ASSIGNMENT – Using the material below, print the line that contains "destruct (truthy ret);", the line that contains "a false value, no", and every line in between, exactly and nothing else.

RECORDS –

(** [sendProperty] without a callback: the log line, then the update,
    which the transport takes or refuses. *)
Lemma sendProperty_run (payload : pyval) (w : World H) :
  let prints := map Print (ConsoleLogger.debug
                             (_logger (self w))
                             (Format "Sending property {}" [ArgJson payload])) in
  sendProperty env payload None w
  = match _deviceClient (self w) with
    | None => (extend w prints, Raise (AttributeError "_deviceClient"))
    | Some _ =>
        (extend w (prints ++ [PatchedReported payload]),
         match patch_twin_reported_properties env (history w ++ prints) payload with
         | None => Return tt
         | Some e => Raise e
         end)
    end.
Proof.
  intro prints. unfold sendProperty, device_client. unfold_m.
  rewrite logger_debug_extend. fold prints. simpl.
  destruct (_deviceClient (self w)); simpl; [|reflexivity].
  destruct (patch_twin_reported_properties env (history w ++ prints) payload);
    unfold extend; simpl; rewrite <- app_assoc; reflexivity.
Qed.

End Passes.

(** ** One property of a patch *)

Section OneProperty.

Context {H : Type}.
Variable env : Environment.

(** The step in closed form, for a property whose value is there. *)
Lemma _onProperties_prop_run (propCb : callback H) (patch : pydict)
      (prop : string) (value : pyval) (w : World H) :
  String.eqb prop "$version" = false ->
  property_value patch prop = Ok value ->
  let r := propCb (app w) (PropertyArgs prop value) in
  let w1 := mkWorld (self w) (run_state r)
                    (history w ++ [CalledProperties prop value])
                    (twin_patches w) (method_requests w) in
  _onProperties_prop env propCb patch prop w
  = match run_result r with
    | Err e => (w1, Raise e)
    | Ok ret =>
        if truthy ret then
          let w2 := extend w1 (map Print
                                   (ConsoleLogger.debug
                                      (_logger (self w))
                                      (Format "Acknowledging {}" [ArgStr prop]))) in
          match dict_getitem patch "$version" with
          | Err e => (w2, Raise e)
          | Ok desiredVersion =>
              sendProperty env (property_ack prop value desiredVersion) None w2
          end
        else
          (extend w1 (map Print
                          (ConsoleLogger.debug
                             (_logger (self w))
                             (Format unsuccessfully_processed [ArgStr prop]))),
           Return tt)
    end.
Proof.
  intros Hne Hv r w1. unfold property_value in Hv.
  unfold _onProperties_prop. rewrite Hne.
  destruct (dict_getitem patch prop) as [entry|e] eqn:E1; [|discriminate].
  unfold call, invoke. unfold_m. simpl. rewrite Hv. simpl.
  fold r. destruct (run_result r) as [ret|e]; simpl; [|reflexivity].
  destruct (truthy ret); rewrite logger_debug_extend; simpl; [|reflexivity].
  rewrite ?Hv. simpl.
  destruct (dict_getitem patch "$version"); reflexivity.
Qed.

End OneProperty.

(** C5.  For a property of a patch that carries ['$version'], once the
    callback has been called with the property and its value: when it
    returns a true value, exactly one property update is sent, whose
    payload is [{prop: {"value": value, "status": "completed",
    "desiredVersion": patch['$version'], "message": "Property received"}}],
    and the step returns if the transport takes the update; when it returns
    a false value, no update is sent and the step returns, so that the loop
    goes on. *)
Theorem property_acknowledged {H} (env : Environment) (propCb : callback H)
        (patch : pydict) (prop : string) (value desiredVersion : pyval)
        (w : World H) :
  String.eqb prop "$version" = false ->
  property_value patch prop = Ok value ->
  dict_getitem patch "$version" = Ok desiredVersion ->
  _deviceClient (self w) <> None ->
  let r := propCb (app w) (PropertyArgs prop value) in
  let after := _onProperties_prop env propCb patch prop w in
  exists evs,
    history (fst after) = history w ++ evs
    /\ property_calls evs = [(prop, value)]
    /\ (forall ret, run_result r = Ok ret -> truthy ret = true ->
          reported evs
          = [PyDict [(prop, PyDict [("value", value);
                                    ("status", PyStr "completed");
                                    ("desiredVersion", desiredVersion);
                                    ("message", PyStr "Property received")])]]
          /\ ((forall h payload, patch_twin_reported_properties env h payload = None) ->
              snd after = Return tt))
    /\ (forall ret, run_result r = Ok ret -> truthy ret = false ->
          reported evs = [] /\ snd after = Return tt).
Proof.
  intros Hne Hv Hver Hdc r after. subst after.
  rewrite (_onProperties_prop_run env propCb patch prop value w Hne Hv).
  cbv zeta. fold r. rewrite Hver.
  destruct (run_result r) as [ret|e].
  - destruct (truthy ret) eqn:T.
    + rewrite sendProperty_run. cbv zeta. simpl.
      destruct (_deviceClient (self w)) as [dc|]; [|congruence]. simpl.
      rewrite <- !app_assoc. eexists. split; [reflexivity|].
      simpl. rewrite !property_calls_app, !reported_app,
               !property_calls_prints, !reported_prints. simpl.
      split; [reflexivity|]. split.
      * intros ret' E _. split; [reflexivity|].
        intro Hok. rewrite Hok. reflexivity.
      * intros ret' E T'. congruence.
    + simpl. rewrite <- !app_assoc. eexists. split; [reflexivity|].
      simpl. rewrite property_calls_prints, reported_prints.
      split; [reflexivity|]. split.
      * intros ret' E T'. congruence.
      * intros. split; reflexivity.
  - simpl. eexists. split; [reflexivity|]. simpl.
    split; [reflexivity|]. split; intros ret' E; discriminate.
Qed.

Lemma property_acknowledged_witness :
  exists evs,
    history (fst (_onProperties_prop Sample.friendly Sample.accept
                                     Sample.temp_patch "temp" Sample.online))
    = history Sample.online ++ evs
    /\ reported evs
       = [PyDict [("temp", PyDict [("value", PyInt 21);
                                   ("status", PyStr "completed");
                                   ("desiredVersion", PyInt 3);
                                   ("message", PyStr "Property received")])]].
Proof.
  assert (Hdc : _deviceClient (self Sample.online) <> None)
    by (vm_compute; discriminate).
  destruct (property_acknowledged
              Sample.friendly Sample.accept Sample.temp_patch "temp"
              (PyInt 21) (PyInt 3) Sample.online eq_refl eq_refl eq_refl Hdc)
    as (evs & Hh & _ & Ht & _).
  exists evs. split; [exact Hh|].
  apply (Ht (PyBool true)); reflexivity.
Defined.

Section OnePatch.

Context {H : Type}.
Variable env : Environment.

(** Whatever becomes of a step, the calls it makes are the ones the
    patch asks for that property. *)
Lemma _onProperties_prop_calls (propCb : callback H) (patch : pydict)
      (prop : string) (w : World H) :
  exists evs,
    history (fst (_onProperties_prop env propCb patch prop w)) = history w ++ evs
    /\ property_calls evs = expected_call patch prop
    /\ snd (_onProperties_prop env propCb patch prop w) <> Blocked.
Proof.
  unfold expected_call.
  destruct (String.eqb prop "$version") eqn:Hne.
  { exists []. unfold _onProperties_prop. rewrite Hne. simpl.
    rewrite app_nil_r. repeat split. discriminate. }
  destruct (property_value patch prop) as [value|e] eqn:Hv.
  - rewrite (_onProperties_prop_run env propCb patch prop value w Hne Hv).
    cbv zeta.
    destruct (run_result (propCb (app w) (PropertyArgs prop value))) as [ret|e].
    + destruct (truthy ret).
      * destruct (dict_getitem patch "$version") as [ver|e].
        -- rewrite sendProperty_run. cbv zeta. simpl.
           destruct (_deviceClient (self w)); simpl; rewrite <- !app_assoc;
             (eexists; split; [reflexivity|]); simpl;
             rewrite ?property_calls_app, ?property_calls_prints; simpl;
             (split; [reflexivity|]).
           ++ destruct (patch_twin_reported_properties env _ _); discriminate.
           ++ discriminate.
        -- simpl. rewrite <- !app_assoc. eexists. split; [reflexivity|].
           simpl. rewrite property_calls_prints. split; [reflexivity|discriminate].
      * simpl. rewrite <- !app_assoc. eexists. split; [reflexivity|].
        simpl. rewrite property_calls_prints. split; [reflexivity|discriminate].
    + simpl. eexists. split; [reflexivity|]. split; [reflexivity|discriminate].
  - exists []. unfold property_value in Hv.
    unfold _onProperties_prop. rewrite Hne. unfold_m.
    destruct (dict_getitem patch prop) as [entry|e1]; simpl.
    + rewrite Hv. simpl. rewrite app_nil_r. repeat split. discriminate.
    + rewrite app_nil_r. repeat split. discriminate.
Qed.

(** Through the keys of the patch: the calls made are those of the keys
    gone through, all of them when the loop over the keys returns. *)
Lemma for_each_property_calls (propCb : callback H) (patch : pydict) :
  forall (keys : list string) (w : World H),
    let after := for_each keys (_onProperties_prop env propCb patch) w in
    exists evs n,
      history (fst after) = history w ++ evs
      /\ property_calls evs = flat_map (expected_call patch) (firstn n keys)
      /\ (snd after = Return tt -> n = List.length keys)
      /\ snd after <> Blocked.
Proof.
  induction keys as [|prop keys IH]; intro w; cbv zeta.
  - exists [], 0%nat. simpl. rewrite app_nil_r. repeat split. discriminate.
  - cbn [for_each]. unfold bind.
    destruct (_onProperties_prop_calls propCb patch prop w) as (e1 & H1 & C1 & B1).
    destruct (_onProperties_prop env propCb patch prop w) as [w1 [[]|e|]];
      simpl in *.
    + destruct (IH w1) as (e2 & n & H2 & C2 & R2 & B2).
      exists (e1 ++ e2), (S n). simpl.
      rewrite H2, H1, <- app_assoc, property_calls_app, C1, C2.
      repeat split; auto.
    + exists e1, 1%nat. simpl. rewrite app_nil_r.
      repeat split; auto; discriminate.
    + contradiction.
Qed.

COMPLETED EXERCISE –
  destruct (truthy ret); rewrite logger_debug_extend; simpl; [|reflexivity].
  rewrite ?Hv. simpl.
  destruct (dict_getitem patch "$version"); reflexivity.
Qed.

End OneProperty.

(** C5.  For a property of a patch that carries ['$version'], once the
    callback has been called with the property and its value: when it
    returns a true value, exactly one property update is sent, whose
    payload is [{prop: {"value": value, "status": "completed",
    "desiredVersion": patch['$version'], "message": "Property received"}}],
    and the step returns if the transport takes the update; when it returns
    a false value, no update is sent and the step returns, so that the loop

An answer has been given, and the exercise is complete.